Defendant appeals as of right his convictions of two counts of criminal sexual conduct in
the first degree (CSC I), the victim being under thirteen years of age, MCL 750.520b(1)(a), and
one count of criminal sexual conduct in the second degree (CSC II), the victim being under
thirteen years of age, MCL 750.520c(1)(a), entered after a jury trial. We previously affirmed
defendant’s convictions. People v Turner, unpublished memorandum opinion of the Court of
Appeals, issued September 30, 2004 (Docket No. 247599). Defendant subsequently moved for
rehearing, and we granted the motion and vacated our previous opinion. On reconsideration, we
affirm.
Complainant, who was seven years old at the time of trial, testified that when she was
five and six years old, defendant, her father, placed his penis in her mouth, penetrated her vagina
with his tongue, and touched her vagina over her clothing.
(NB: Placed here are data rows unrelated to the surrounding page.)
Lemma list_display_ints ss : list_display (map Integer ss) = str_join "." ss.
Proof.
  destruct ss as [|x ss]; [done |]. cbn. revert x.
  induction ss as [|y ss IH]; intros x; cbn; [apply str_app_nil_r |].
  f_equal. f_equal. apply IH.
Qed.

Lemma digits_sep_free s : digits s = true -> sep_free "." s = true.
Proof.
  unfold digits, sep_free. induction s as [|c s IH]; cbn; [done |].
  intros [Hc Hs]%andb_prop. rewrite (proj1 (digit_not_sep c Hc)). cbn. auto.
Qed.

Lemma join_kept_inj ss ts :
  kept ss -> kept ts -> str_join "." ss = str_join "." ts -> ss = ts.
Proof.
  assert (forall us, kept us -> us <> [] -> str_split "." (str_join "." us) = us) as HI.
  { intros us [HF _] Hne. apply (str_split_join "." us Hne).
    eapply Forall_impl; [|exact HF]. intros d [Hd _]. by apply digits_sep_free. }
  assert (forall us, kept us -> us <> [] -> str_join "." us <> "") as HN.
  { intros us HK Hne E. pose proof (HI us HK Hne) as Hs. rewrite E in Hs. cbn in Hs.
    destruct HK as [HF _]. rewrite <- Hs in HF. inversion HF as [|?? [_ Hst] _].
    by apply stripped_nonempty in Hst. }
  intros HS HT E. destruct ss as [|x ss], ts as [|y ts]; [done | | |].
  - by destruct (HN _ HT).
  - by destruct (HN _ HS).
  - rewrite <- (HI _ HS), <- (HI _ HT) by done. by rewrite E.
Qed.

(** on dotted numeric versions [==] (canonical strings, which [Hash]
    follows) and [cmp] agree: two of them are equal exactly when they
    compare [Equal], so such versions are lawful map keys. *)
Theorem numeric_eq_iff_cmp `{CaseFolding} (xs ys : list string) :
  components xs -> components ys ->
  eq (parse (dotted xs)) (parse (dotted ys)) = true <->
  cmp (parse (dotted xs)) (parse (dotted ys)) = Eq.
Proof.
  intros HX HY. unfold eq, cmp. cbn [items canonical parse].
  rewrite !parse_items_dotted by done.
  destruct (strip_ints_kept xs (proj2 HX)) as (ss & -> & HS).
  destruct (strip_ints_kept ys (proj2 HY)) as (ts & -> & HT).
  rewrite !list_display_ints, String.eqb_eq. split.
  - intros E. rewrite (join_kept_inj ss ts HS HT E).
    apply compare_lists_refl_aux, Forall_forall. intros; apply compare_some_refl.
  - intros E. by rewrite (compare_kept_eq ss ts HS HT E).
Qed.

Lemma numeric_eq_iff_cmp_witness :
  eq (parse (dotted ["1"])) (parse (dotted ["01"; "0"])) = true.
Proof.
  apply (numeric_eq_iff_cmp ["1"] ["01"; "0"]);
    [split; [done | repeat constructor; done] .. | reflexivity].
Defined.

(** ** Where [Ord] breaks its contract *)

Lemma parse_items_ascii `{CaseFolding} s :
  str_forallb is_ascii s = true -> parse_items s = @parse_items ascii_case_folding s.
Proof.
  intros HA. unfold parse_items. by rewrite (to_lowercase_ascii s HA).
Qed.

Lemma parse_ascii `{CaseFolding} s :
  str_forallb is_ascii s = true -> parse s = @parse ascii_case_folding s.
Proof. intros HA. unfold parse. by rewrite (parse_items_ascii s HA). Qed.

(** [cmp] is not transitive, though [impl Ord] promises a total order:
    ["1.sp.1" < "1-alpha" < "1" < "1.sp.1"].  A string token is below every
    list, a list may be below padding, and padding is below ["sp"]. *)
Theorem cmp_not_transitive `{CF : CaseFolding} :
  exists a b c,
    cmp (parse a) (parse b) = Lt /\ cmp (parse b) (parse c) = Lt /\ cmp (parse c) (parse a) = Lt.
Proof.
  exists "1.sp.1", "1-alpha", "1". rewrite !(@parse_ascii CF) by reflexivity.
  vm_compute. auto.
Qed.

(** [==] and [cmp] disagree in both directions: ["0-alpha"] equals
    ["alpha"] (both print as [alpha]) but compares [Greater], because their
    token lists are [[alpha]] and [alpha]; ["1-ga"] compares [Equal] to
    ["1"] but is not equal to it. *)
Theorem eq_cmp_mismatch `{CF : CaseFolding} :
  (eq (parse "0-alpha") (parse "alpha") = true /\ cmp (parse "0-alpha") (parse "alpha") = Gt)
  /\ (eq (parse "1-ga") (parse "1") = false /\ cmp (parse "1-ga") (parse "1") = Eq).
Proof. rewrite !(@parse_ascii CF) by reflexivity. vm_compute. auto. Qed.

(** ** Normal forms *)

(** No position of a normalized list holds a padding item that the loop
    would still remove, at any depth. *)
Fixpoint suffix_kept (l : list Item) : Prop :=
  match l with
  | [] => True
  | x :: rest => drops x rest = false /\ suffix_kept rest
  end.

Lemma strip_nulls_suffix l : suffix_kept (strip_nulls l).
Proof.
  induction l as [|x l IH]; [done |]. rewrite strip_nulls_cons.
  destruct (drops x (strip_nulls l)) eqn:E; cbn; auto.
Qed.

Lemma strip_nulls_id l : suffix_kept l -> strip_nulls l = l.
Proof.
  induction l as [|x l IH]; [done |]. intros [HD HS].
  by rewrite strip_nulls_cons, IH, HD.
Qed.

Lemma strip_nulls_incl l x : In x (strip_nulls l) -> In x l.
Proof.
  induction l as [|y l IH]; [done |]. rewrite strip_nulls_cons.
  destruct (drops y (strip_nulls l)); cbn; intuition.
Qed.

Lemma normalize_item_idem it : normalize_item (normalize_item it) = normalize_item it.
Proof.
  induction it as [s|s|a b _ _|v IH] using Item_ind'; try done.
  cbn. f_equal. rewrite (map_ext_in _ id), map_id.
  - apply strip_nulls_id, strip_nulls_suffix.
  - intros x Hx%strip_nulls_incl. apply in_map_iff in Hx as (y & <- & Hy).
    rewrite List.Forall_forall in IH. by apply IH.
Qed.

(** normalization computes a normal form: a second pass changes nothing,
    and a normalized list never ends in a padding item, so trailing zeros
    are gone at every depth. *)
Theorem normalize_normal_form (l : list Item) :
  normalize (normalize l) = normalize l /\ suffix_kept (normalize l)
  /\ Forall (fun it => normalize_item it = it) (normalize l).
Proof.
  assert (Forall (fun it => normalize_item it = it) (normalize l)) as HF.
  { apply List.Forall_forall. intros x Hx%strip_nulls_incl.
    apply in_map_iff in Hx as (y & <- & _). apply normalize_item_idem. }
  split_and!; [|apply strip_nulls_suffix | exact HF].
  unfold normalize at 1. rewrite (map_ext_in _ id), map_id.
  - apply strip_nulls_id, strip_nulls_suffix.
  - rewrite List.Forall_forall in HF. exact HF.
Qed.

End Version.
Complainant’s mother testified that
she and defendant did not argue and that she never observed defendant act inappropriately with
complainant.
Defendant argues that trial counsel rendered ineffective assistance by failing to present
certain protective services records he asserts would have shown that complainant’s mother
complained about his behavior, and might have shown that complainant was sexually abused by
other children. We disagree.
To establish ineffective assistance of counsel, a defendant must show that counsel’s
performance fell below an objective standard of reasonableness under prevailing professional
norms. Counsel must have made errors so serious that he was not performing as the “counsel”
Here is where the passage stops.